Exercise requirements:
Where the word "Hroot" occurs in a line of the data, return the whole line.

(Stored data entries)
━━━━
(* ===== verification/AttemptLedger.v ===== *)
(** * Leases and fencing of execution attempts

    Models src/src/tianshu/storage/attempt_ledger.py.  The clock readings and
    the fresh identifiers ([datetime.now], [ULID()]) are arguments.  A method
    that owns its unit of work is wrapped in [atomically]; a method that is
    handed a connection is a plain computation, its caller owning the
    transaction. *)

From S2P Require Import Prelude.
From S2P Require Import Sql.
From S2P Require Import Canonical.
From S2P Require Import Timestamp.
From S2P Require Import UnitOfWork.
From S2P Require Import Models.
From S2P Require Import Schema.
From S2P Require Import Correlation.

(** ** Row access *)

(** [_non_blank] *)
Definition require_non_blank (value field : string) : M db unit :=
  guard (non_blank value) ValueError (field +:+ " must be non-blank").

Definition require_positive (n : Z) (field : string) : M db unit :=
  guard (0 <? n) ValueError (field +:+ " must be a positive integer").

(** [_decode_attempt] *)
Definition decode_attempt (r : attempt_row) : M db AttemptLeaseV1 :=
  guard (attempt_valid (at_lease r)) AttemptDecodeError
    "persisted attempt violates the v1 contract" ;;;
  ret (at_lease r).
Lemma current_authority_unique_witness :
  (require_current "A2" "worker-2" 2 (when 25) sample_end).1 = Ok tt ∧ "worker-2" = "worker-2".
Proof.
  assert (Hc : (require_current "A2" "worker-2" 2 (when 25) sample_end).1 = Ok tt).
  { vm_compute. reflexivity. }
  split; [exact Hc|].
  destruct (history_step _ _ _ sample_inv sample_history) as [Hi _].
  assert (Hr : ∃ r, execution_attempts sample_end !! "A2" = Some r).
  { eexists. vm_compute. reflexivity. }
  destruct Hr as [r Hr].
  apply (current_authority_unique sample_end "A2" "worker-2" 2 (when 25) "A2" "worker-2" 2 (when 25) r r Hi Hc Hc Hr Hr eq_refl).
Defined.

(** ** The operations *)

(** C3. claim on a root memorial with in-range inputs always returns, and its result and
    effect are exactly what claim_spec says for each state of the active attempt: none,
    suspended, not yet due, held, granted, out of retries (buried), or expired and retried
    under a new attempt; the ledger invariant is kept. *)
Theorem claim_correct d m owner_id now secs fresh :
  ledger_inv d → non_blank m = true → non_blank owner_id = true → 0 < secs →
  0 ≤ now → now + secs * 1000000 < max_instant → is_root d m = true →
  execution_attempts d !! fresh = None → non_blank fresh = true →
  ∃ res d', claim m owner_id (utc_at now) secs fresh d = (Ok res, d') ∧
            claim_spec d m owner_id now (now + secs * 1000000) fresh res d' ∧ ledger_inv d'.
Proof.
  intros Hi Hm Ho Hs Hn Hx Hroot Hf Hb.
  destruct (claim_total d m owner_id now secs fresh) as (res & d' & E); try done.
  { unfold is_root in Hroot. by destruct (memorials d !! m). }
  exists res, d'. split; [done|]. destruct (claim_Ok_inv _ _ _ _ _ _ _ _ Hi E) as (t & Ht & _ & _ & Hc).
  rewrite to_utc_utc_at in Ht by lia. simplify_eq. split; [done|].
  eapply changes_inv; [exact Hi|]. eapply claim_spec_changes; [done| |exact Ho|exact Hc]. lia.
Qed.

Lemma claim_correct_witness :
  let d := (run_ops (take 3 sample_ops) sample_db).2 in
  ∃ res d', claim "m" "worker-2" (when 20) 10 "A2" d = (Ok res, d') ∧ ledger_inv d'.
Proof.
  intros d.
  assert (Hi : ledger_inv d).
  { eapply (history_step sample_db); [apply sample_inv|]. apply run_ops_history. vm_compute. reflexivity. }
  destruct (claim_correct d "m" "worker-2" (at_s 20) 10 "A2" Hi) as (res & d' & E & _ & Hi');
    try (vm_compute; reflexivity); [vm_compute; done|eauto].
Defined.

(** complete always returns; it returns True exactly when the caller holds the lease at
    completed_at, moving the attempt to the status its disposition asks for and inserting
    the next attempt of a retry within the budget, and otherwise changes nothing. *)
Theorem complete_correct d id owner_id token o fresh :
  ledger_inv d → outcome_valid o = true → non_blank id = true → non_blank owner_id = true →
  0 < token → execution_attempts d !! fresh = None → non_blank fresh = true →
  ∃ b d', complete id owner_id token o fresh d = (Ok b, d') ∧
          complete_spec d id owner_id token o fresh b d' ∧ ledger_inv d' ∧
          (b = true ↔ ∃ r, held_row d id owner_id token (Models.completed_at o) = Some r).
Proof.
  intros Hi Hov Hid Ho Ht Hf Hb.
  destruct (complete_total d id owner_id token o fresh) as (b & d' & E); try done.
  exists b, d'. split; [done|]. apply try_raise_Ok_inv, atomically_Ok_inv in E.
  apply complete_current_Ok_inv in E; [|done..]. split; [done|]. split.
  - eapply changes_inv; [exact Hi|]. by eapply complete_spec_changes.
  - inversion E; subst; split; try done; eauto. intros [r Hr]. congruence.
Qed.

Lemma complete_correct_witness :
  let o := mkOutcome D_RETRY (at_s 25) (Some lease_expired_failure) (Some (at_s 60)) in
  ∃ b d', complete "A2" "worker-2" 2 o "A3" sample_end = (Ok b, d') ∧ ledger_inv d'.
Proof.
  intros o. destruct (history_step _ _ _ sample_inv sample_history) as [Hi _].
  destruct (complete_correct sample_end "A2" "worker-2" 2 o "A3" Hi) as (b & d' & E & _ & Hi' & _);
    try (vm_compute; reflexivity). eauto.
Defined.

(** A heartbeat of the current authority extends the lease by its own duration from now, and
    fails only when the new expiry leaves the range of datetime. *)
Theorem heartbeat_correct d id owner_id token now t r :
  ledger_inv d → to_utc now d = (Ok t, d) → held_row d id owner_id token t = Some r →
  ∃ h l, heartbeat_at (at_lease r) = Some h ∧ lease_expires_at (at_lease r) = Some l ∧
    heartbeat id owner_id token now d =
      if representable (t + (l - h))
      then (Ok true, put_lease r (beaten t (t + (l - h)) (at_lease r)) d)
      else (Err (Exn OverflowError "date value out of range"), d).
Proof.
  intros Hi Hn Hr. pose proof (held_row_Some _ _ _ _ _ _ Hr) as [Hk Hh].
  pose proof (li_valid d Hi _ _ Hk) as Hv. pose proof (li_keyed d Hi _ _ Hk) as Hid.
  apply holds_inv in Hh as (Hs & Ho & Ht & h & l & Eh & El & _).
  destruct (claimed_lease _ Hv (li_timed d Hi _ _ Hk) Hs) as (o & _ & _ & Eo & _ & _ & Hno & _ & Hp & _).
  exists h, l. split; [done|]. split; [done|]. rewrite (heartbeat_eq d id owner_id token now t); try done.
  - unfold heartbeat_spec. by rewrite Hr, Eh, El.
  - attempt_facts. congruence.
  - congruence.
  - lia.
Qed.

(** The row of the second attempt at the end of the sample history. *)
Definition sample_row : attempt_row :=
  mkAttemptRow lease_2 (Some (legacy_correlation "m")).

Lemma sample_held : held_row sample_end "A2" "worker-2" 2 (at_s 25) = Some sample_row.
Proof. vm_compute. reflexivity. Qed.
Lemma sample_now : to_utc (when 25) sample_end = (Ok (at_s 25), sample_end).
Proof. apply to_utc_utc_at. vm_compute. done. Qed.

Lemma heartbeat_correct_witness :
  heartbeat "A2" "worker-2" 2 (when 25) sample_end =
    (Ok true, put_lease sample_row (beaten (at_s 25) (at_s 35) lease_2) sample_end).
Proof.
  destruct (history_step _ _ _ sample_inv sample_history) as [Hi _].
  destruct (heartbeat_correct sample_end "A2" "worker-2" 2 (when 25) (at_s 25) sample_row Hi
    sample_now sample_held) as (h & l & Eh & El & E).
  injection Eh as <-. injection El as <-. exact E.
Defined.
━━━━
Written answer:
  intros Hi Hm Ho Hs Hn Hx Hroot Hf Hb.
  { unfold is_root in Hroot. by destruct (memorials d !! m). }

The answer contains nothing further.